Hyaluronan-mediated CD44 Interaction with p300 and SIRT1 Regulates β-Catenin Signaling and NFκB-specific Transcription Activity Leading to MDR1 and Bcl-x_L Gene Expression and Chemoresistance in Breast Tumor Cells*

Abstract

In this study we have investigated hyaluronan (HA)-mediated CD44 (an HA receptor) interactions with p300 (a histone acetyltransferase) and SIRT1 (a histone deacetylase) in human breast tumor cells (MCF-7 cells). Specifically, our results indicate that HA binding to CD44 up-regulates p300 expression and its acetyltransferase activity that, in turn, promotes acetylation of β-catenin and NFκB-p65 leading to activation of β-catenin-associated T-cell factor/lymphocyte enhancer factor transcriptional co-activation and NFκB-specific transcriptional up-regulation, respectively. These changes then cause the expression of the MDR1 (P-glycoprotein/P-gp) gene and the anti-apoptotic gene Bcl-x_L resulting in chemoresistance in MCF-7 cells. Our data also show that down-regulation of p300, β-catenin, or NFκB-p65 in MCF-7 cells (by transfecting cells with p300-, β-catenin-, or NFκB-p65-specific small interfering RNA) inhibits the HA/CD44-mediated β-catenin/NFκB-p65 acetylation and abrogates the aforementioned transcriptional activities. Subsequently, there is a significant decrease in both MDR1 and Bcl-x_L gene expression and an enhancement in caspase-3 activity and chemosensitivity in the breast tumor cells. Further analyses indicate that activation of SIRT1 (deacetylase) by resveratrol (a natural antioxidant) induces SIRT1-p300 association and acetyltransferase inactivation, leading to deacetylation of HA/CD44-induced β-catenin and NFκB-p65, inhibition of β-catenin-T-cell factor/lymphocyte enhancer factor and NFκB-specific transcriptional activation, and the impairment of MDR1 and Bcl-x_L gene expression.
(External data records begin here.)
(* ===== verification/Prelude.v ===== *)
(** * Verification of octo-lib: overview

    octo-lib is the base library of an instant-messaging server. This
    development models its own logic as executable definitions and proves what
    they promise. Each file models one part of [src/]; the definitions keep the
    names of the Go functions (a trailing underscore, or the type as a prefix,
    where Rocq does not allow the name).

    ** Conventions

    A Go string or byte slice is a [list ascii] (this file); machine integers are
    [Z] with the wrap-around written out ([int32], [int64], [uint32], ... below);
    a float64 is its IEEE bits where its exact value matters (DecRound, Money,
    Json), and a rational without rounding, an infinity or NaN in TokenBucket and
    RateLimit. A call
    returns [Ok], [Err] or [Panicked] ([go] below); a run-time panic is a value,
    never left out. State is passed explicitly; code under a lock is one step, and
    concurrency is an inductive step relation with [reachable] states. Services
    outside the library (redis, MySQL, the IM server, the clock, random bytes,
    ciphers, hashes, name resolution, gin's router, opentracing, viper, the file
    system) are arguments or type classes; what a theorem relies on is a law of
    the class, and every class with laws has a concrete instance in a witness.

    ** Parts

    Shared: this file (outcomes, integers, counting, reachability); GoStr
    ([strings], [strconv], [sort], [utf8], paths); GoUrl ([net/url], addresses);
    NetIp ([net/netip]).

    Values. Decimals, DecRound, DecimalText: [pkg/util/decimal.go], arithmetic,
    rounding and division, texts and encodings. Uuid: [pkg/util/uuid.go]. Crypto:
    [aes.go], [md5.go], [sha.go], [hash.go]. Keys: [rsa.go], [dh.go]. Dates:
    [time.go], [pkg/db/db.go]. Util: the small functions of [pkg/util], URL and
    address checks. Money: [yuan_cent.go]. Json: [json.go] over a model of
    [encoding/json].

    Concurrency. KeyLock ([pkg/keylock]), Wait ([pkg/wait]), Queue
    ([pkg/pool/queue.go]), Pool ([dispatcher.go], [job.go]), Log ([pkg/log]),
    ContextPool (the contexts of [pkg/wkhttp] that handlers share), and the
    throttle at the end of RateLimit.

    Messages. Msg ([common/msg.go], [constant.go]), RichText
    ([common/richtext.go]), Visibility ([contract/searchmsg]), Network
    ([pkg/network]), IpLookup (the web services of [ip.go]), ImApi
    ([config/msg.go], [stream.go], [msg_channel.go]), GroupMsg
    ([config/msg_group.go], [msg_rtc.go], [msg_personal.go]), Model ([model/]),
    Markdown ([pkg/markdown]).
    GroupMsg builds payloads with Json, sends them through ImApi and Network, and
    its theorems read them back with Visibility, the way the search indexer does.

    Storage. Seq ([config/seq.go]), Redis ([pkg/redis]), Cache ([pkg/cache],
    [common/cache.go]; the interface is the class [Cache], its contract
    [CacheLaws], both implementations are instances), Db ([pkg/db]).

    Web. Http ([pkg/wkhttp]: contexts, rendering, authentication against the
    interface [CacheLaws]), Cors ([secure_cors.go]); TokenBucket (the Lua script
    of [ratelimit.go]), ClientIp ([ratelimit_helper.go]) and RateLimit (the three
    middlewares on top of them); Routes (registration, over the interface
    [Engine] with its contract [EngineLaws], and the order in which a chain of
    handlers runs); Server ([server/server.go]); Tracing ([config/tracer.go]).
    Pipeline puts them together: CORS, the allow list, the limiter by address,
    the authentication and the limiter by user in front of one route of a server,
    over the states of all of them.

    Application. Config ([config/config.go]), Modules ([pkg/register],
    [module/module.go]), AppContext ([config/context.go]), Bootstrap (what
    [NewContext] opens, tasks, the search client), TestUtil ([testutil]: a server
    composed of context, cache, engine, tracing and modules).

    Conformance enters the tables of the repository's own tests and evaluates
    them on the definitions.

    ** What is shown

    Safety under interleaving: one holder per key and no lock lost to the
    cleaner, no wake-up lost and first-in first-out order of the queue, at most
    one delivery per registration and no send on a closed channel, no lazily
    made logger over a configured one, warnings thirty seconds apart, a pooled
    context never shared by two handlers.

    Refinement and equivalence: the sharded wait registry refines one map; the
    token bucket kept in redis, which skips the write of a refusal and is dropped
    when idle, refines a bucket that is always there; the redis cache is a map of
    values with deadlines, and the memory cache, which has no clock, answers
    alike as long as nothing is read after its expiry; configuring twice is
    configuring once.

    Security: an accepted URL names, or resolves at the moment of the check to,
    no address of the table of private networks (the unspecified addresses are
    not in that table, and later answers of the name service and redirects are
    not looked at); only well-formed
    sessions pass the authentication, or those an injected parser accepts, and
    every failure of that parser has its answer; credentials go to listed origins
    only, but for preflights, which the first middleware answers for any origin; a
    client passes the limiter at most burst plus rate times elapsed time
    often, whatever others do meanwhile, and a user no more often than that
    behind all the guards of a route, which also let no preflight and nobody
    without a session through; a client address is canonical; visibility fails
    closed, and a rich text is refused for its first fault.

    Composition: every route of a server runs behind recovery and CORS, and
    registering more routes changes none; tracing starts one span per request and
    finishes it once, also when a handler panics; modules are built once and set up after their migrations.

    Arithmetic: decimals are exact on the rationals, rounding and division are
    nearest with the documented ties, division with remainder truncates, Mul
    panics exactly when its exponent overflows, powers with a non-negative integer
    exponent terminate, floats convert exactly.

    Round trips: decimals (text, binary), identifiers (text), dates (a text is
    read exactly when it is the one printed), ciphers, JSON values with every
    number literal kept.

    Invariants across failures: sequence numbers increase through failed writes
    and restarts.

    ** Bounds and fuel

    Parsers and printers recurse on fuel that is the length of their input, which
    each step shortens; the theorems about them are about the functions with that
    fuel, and the round trips show it is enough. JSON nesting is limited to 10000
    levels, as in the library. [Pow] gets 51 calls, enough for exponents below
    2^50 (its theorem says it returns). The search for migrations returns with
    fuel 2 on trees of one level; on others it may not return at all (an example
    in Db). Sequence numbers
    and versions are assumed to stay within an int64 where a theorem says so.

    ** Not modelled

    Generated code ([pkg/wkhook]); the insides of the libraries called (the ants
    pool, machinery, the search client, jaeger, gin's path parameters, gomarkdown,
    the server's sockets, zap's encoders and the rotation of log files), which are
    arguments. Of the modelled files: log lines, [ConfigFileUsed], and the text
    form of a duration. Go values that are no JSON trees (channels, functions) are
    not values of Json; the error of the encoder is reached by numbers that have
    no literal. Time-outs and data races outside the locked sections and
    the pooled contexts are not represented. *)
From stdpp Require Export base tactics list gmap strings sorting.
From Stdlib Require Export ZArith Lia Ascii.
(** [strconv.Atoi] on a 64-bit platform. *)
Definition Atoi (s : gostring) : Z * option parse_err := ParseInt s 64.

(** *** Lemmas on decimal text *)

Lemma all_digits_chars l : Forall (is_digit 10) l -> all_digits (map digit_char l) = true.
Proof. induction 1; simpl; [done|]. by rewrite digit_char_is_digit. Qed.

Lemma all_digits_app a b : all_digits (a ++ b) = all_digits a && all_digits b.
Proof. apply forallb_app. Qed.

Lemma FormatUint_digits n : 0 <= n -> all_digits (FormatUint n) = true.
Proof.
  intros Hn. unfold FormatUint. destruct (Z.eqb_spec n 0); [done|].
  apply all_digits_chars. by apply to_digits_digit.
Qed.

Lemma FormatUint_val n : 0 <= n -> digits_val (FormatUint n) = n.
Proof.
  intros Hn. unfold FormatUint. destruct (Z.eqb_spec n 0) as [->|]; [done|].
  unfold digits_val. rewrite map_char_digit_chars by by apply to_digits_digit.
  by apply from_to_digits.
Qed.

Lemma FormatUint_not_nil n : 0 <= n -> FormatUint n <> [].
Proof.
  intros Hn. unfold FormatUint. destruct (Z.eqb_spec n 0); [done|].
  destruct (to_digits_head 10 ltac:(lia) n ltac:(lia)) as (d & l & -> & _). done.
Qed.

Lemma all_digits_Forall s : all_digits s = true <-> Forall (fun c => ascii_digit c = true) s.
Proof. unfold all_digits. rewrite forallb_forall, List.Forall_forall. done. Qed.

Lemma all_digits_is_digit s : all_digits s = true -> Forall (is_digit 10) (map char_digit s).
Proof.
  rewrite all_digits_Forall. induction 1; simpl; constructor; auto using char_digit_digit.
Qed.
(* ===== verification/DecRound.v ===== *)
(** * DecRound: division, rounding and powers of [pkg/util/decimal.go]

    The operations that cannot be exact, each proved equal to a reference
    definition on the numbers that the decimals stand for, with the error
    bound that it guarantees; and the conversion from a [float64] given by its
    bits. *)
From S2P Require Import Prelude GoStr Decimals.
From Stdlib Require Import QArith Qabs Qpower Qround Lqa.

#[global] Open Scope Z_scope.
#[global] Open Scope go_scope.

(** ** Division *)

Definition QuoRem (d d2 : Decimal) (precision : Z) : go gostring (Decimal * Decimal) :=
  if big_sign (ival d2) =? 0 then Panicked "decimal division by 0"
  else
    let scale := int32 (- precision) in
    let e := int32 (int32 (exp d - exp d2) - scale) in
    if (MaxInt32 <? e) || (e <? MinInt32) then Panicked "overflow in decimal QuoRem"
    else
      let '(aa, bb, scalerest) :=
        if e <? 0
        then (ival d, ival d2 * 10 ^ (- e), exp d)
        else (ival d * 10 ^ e, ival d2, int32 (scale + exp d2)) in
      let q := Z.quot aa bb in
      let r := Z.rem aa bb in
      Ok (mkDec q scale, mkDec r scalerest).

Definition DivRound (d d2 : Decimal) (precision : Z) : go gostring Decimal :=
  let! ' (q, r) := QuoRem d d2 precision in
  let rv2 := Z.shiftl (Z.abs (ival r)) 1 in
  let r2 := mkDec rv2 (int32 (exp r + precision)) in
  let c := Cmp r2 (Abs d2) in
  if c <? 0 then Ok q
  else if Sign d * Sign d2 <? 0 then Ok (Sub q (New 1 (int32 (- precision))))
  else Ok (Add q (New 1 (int32 (- precision)))).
All these multiple effects lead to an activation of caspase-3 and a reduction of chemoresistance. Together, these findings suggest that the interactions between HA/CD44-stimulated p300 (acetyltransferase) and resveratrol-activated SIRT1 (deacetylase) play pivotal roles in regulating the balance between cell survival versus apoptosis, and multidrug resistance versus sensitivity in breast tumor cells.